The center also supported research into reproductive and hormonal health conditions long understudied in biomedical research.

Yale investigators studied infertility, pregnancy-related depression, preeclampsia, endometriosis, menopause, ovarian aging, maternal infection, and postpartum health. Other projects explored osteoporosis, obesity, aging, and chronic pain, helping broaden scientific understanding of women’s health across the lifespan.

Across these areas and many others, Women’s Health Research at Yale helped establish sex-informed science as a critical part of modern biomedical research. What began as an effort to close a major evidence gap evolved into a broader movement toward more precise, personalized care for everyone.

From evidence gap to precision medicine: The next era

Women’s Health Research at Yale began during a period when women were only beginning to be systematically included in biomedical studies.

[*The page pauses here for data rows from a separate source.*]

(** A table of four customers with five columns, and their clusters. *)
Definition mall : matrix :=
  [ [Toy.q 1 1; Toy.q 0 1; Toy.q 19 1; Toy.q 15 1; Toy.q 39 1];
    [Toy.q 2 1; Toy.q 1 1; Toy.q 21 1; Toy.q 15 1; Toy.q 81 1];
    [Toy.q 3 1; Toy.q 1 1; Toy.q 20 1; Toy.q 16 1; Toy.q 6 1];
    [Toy.q 4 1; Toy.q 0 1; Toy.q 23 1; Toy.q 120 1; Toy.q 79 1] ].
Definition mall_X : matrix := columns_3_4 <$> mall.
Definition mall_labels : list nat := [0; 4; 2; 0]%nat.

Lemma every_customer_in_one_segment_witness :
  Forall (λ r, length r = 2%nat) mall_X ∧
  length mall_labels = length mall_X ∧
  ∃ clusters,
    scatter_clusters mall_X mall_labels = Ok clusters ∧
    (∀ k s, clusters !! k = Some s →
            drawn s = point <$> masked_rows mall_X mall_labels k) ∧
    concat (drawn <$> clusters) ≡ₚ
      point <$>
        (filter (λ ry, (ry.2 < 5)%nat) (zip mall_X mall_labels)).*1 ∧
    (Forall (λ l, (l < 5)%nat) mall_labels →
     concat (drawn <$> clusters) ≡ₚ point <$> mall_X).
Proof.
  assert (Forall (λ r, length r = 2%nat) mall_X) as Hw
    by (apply (bool_decide_unpack _); by vm_compute).
  assert (length mall_labels = length mall_X) as Hl by reflexivity.
  split_and!; [exact Hw|exact Hl|].
  exact (every_customer_in_one_segment mall_X mall_labels Hw Hl).
Defined.

(** The series of cluster 0 in the small table: the first and the last
    customer. *)
Example mall_cluster_0 :
  (λ s, (this <$> series_x s, this <$> series_y s)) <$>
    (scatter_clusters mall_X mall_labels ≫= λ cs, np_index cs 0) =
  Ok ([15; 120]%Q, [39; 79]%Q).
Proof. by vm_compute. Qed.

Lemma foldl_snoc_fmap {A B} (g : A → B) (l : list A) (acc : list B) :
  foldl (λ acc a, acc ++ [g a]) acc l = acc ++ (g <$> l).
Proof.
  revert acc. induction l as [|a l IH]; intros acc.
  { simpl. by rewrite app_nil_r. }
  cbn [foldl]. rewrite IH. by rewrite <- app_assoc.
Qed.

Lemma zip_fmap_r {A B} (g : A → B) (l : list A) :
  zip l (g <$> l) = (λ a, (a, g a)) <$> l.
Proof.
  induction l as [|a l IH]; [done|].
  cbn [fmap list_fmap zip_with]. f_equal. exact IH.
Qed.


Definition toy_KMeans (k : nat) (X : matrix) : KMeansModel :=
  {| inertia_ := Qc_of_nat (11 - k);
     labels_ := imap (λ i _, (i mod k)%nat) X |}.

The early phase focused on representation—ensuring women were studied at all. The next phase identified meaningful biological differences in how disease develops, presents, and responds to treatment.

Today, the field is increasingly focused on translating those discoveries into more precise diagnostics, treatments, and prevention strategies.

Women’s Health Research at Yale collaborates across cardiology, oncology, psychiatry, immunology, neurology, emergency medicine, and public health to examine how sex influences disease mechanisms, symptom presentation, treatment response, and long-term outcomes. Studying these differences improves care for everyone. Most major causes of death—heart disease, stroke, cancer, and mental health disorders—affect both sexes, but not identically. Understanding sex differences sharpens diagnosis, refines therapies, and improves outcomes for all.

In recent years, investment in women’s health research has grown, reflecting broader recognition that sex-informed science strengthens medical accuracy. Women’s Health Research at Yale supports pilot grants, interdisciplinary collaboration, and translational research infrastructure that bridges laboratory discovery and patient care.

Women’s Health Research at Yale also demonstrated the long-term value of strategic early-stage research investment. Between 1998 and 2025, the center invested approximately $6 million through 108 pilot projects across Yale School of Medicine and the university. Those projects later generated more than $124 million in external research funding, helping launch new scientific programs, support emerging investigators, and expand Yale’s leadership in sex-informed biomedical research.

What began as an effort to close an evidence gap has become a driver of scientific innovation. The field has moved from exclusion to inclusion, from recognizing differences to understanding their biological basis, and from discovery to more tailored treatment—advancing precision medicine for women and men alike.